● **EXERCISE DETAILS**
Could you write out the lines below exactly, beginning with the first and finishing with the one that contains "state-and-exception monad. *)"?

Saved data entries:
○ ○ ○
(** * ml-document-system: the document processing pipeline

    A shallow embedding of the Python sources
    - [src/utils.py], [src/config.py] (the standalone script),
    - [src/processor/utils.py], [src/processor/config.py],
      [src/processor/pipeline.py], [src/processor/views.py] (the Django app)
    together with the properties the specification states about them.

    Python [str] values are modelled as lists of characters whose code
    points lie below 256; the character classes ([str.isspace], the regular
    expression classes [\s] and [\w], [str.lower], [str.isdigit]) are
    Python's own tables restricted to that range.  External collaborators
    (the OCR engine, the NER model, the [re] engine, the sentence embedder,
    the chromadb collection, the clock and the file system) are fields of
    a record of services; the pipeline threads an explicit world through a
    state-and-exception monad. *)

From Stdlib Require Import Ascii String List Bool Arith ZArith Lia Floats Permutation.
Import ListNotations.
Open Scope list_scope.
Open Scope bool_scope.
Set Warnings "-inexact-float".

(* ===================================================================== *)
(** * Python values used by the sources *)
(* ===================================================================== *)

Module Py.

(** A Python [str]. *)
Definition str := list ascii.

(** A literal of the source. *)
Definition lit (s : string) : str := list_ascii_of_string s.

Definition str_eqb (a b : str) : bool :=
  if list_eq_dec ascii_dec a b then true else false.

Definition code (c : ascii) : nat := nat_of_ascii c.

Definition between (lo hi n : nat) : bool := (lo <=? n) && (n <=? hi).

(** [str.isspace] on one character, which is also the class [\s] of
    [re] and the set removed by [str.strip()]. *)
Definition isspace (c : ascii) : bool :=
  let n := code c in
  between 9 13 n || between 28 32 n || (n =? 133) || (n =? 160).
○ ○ ○
● **SOLUTION FOR THIS EXERCISE**
(** * ml-document-system: the document processing pipeline

    A shallow embedding of the Python sources
    - [src/utils.py], [src/config.py] (the standalone script),
    - [src/processor/utils.py], [src/processor/config.py],
      [src/processor/pipeline.py], [src/processor/views.py] (the Django app)
    together with the properties the specification states about them.

    Python [str] values are modelled as lists of characters whose code
    points lie below 256; the character classes ([str.isspace], the regular
    expression classes [\s] and [\w], [str.lower], [str.isdigit]) are
    Python's own tables restricted to that range.  External collaborators
    (the OCR engine, the NER model, the [re] engine, the sentence embedder,
    the chromadb collection, the clock and the file system) are fields of
    a record of services; the pipeline threads an explicit world through a
    state-and-exception monad. *)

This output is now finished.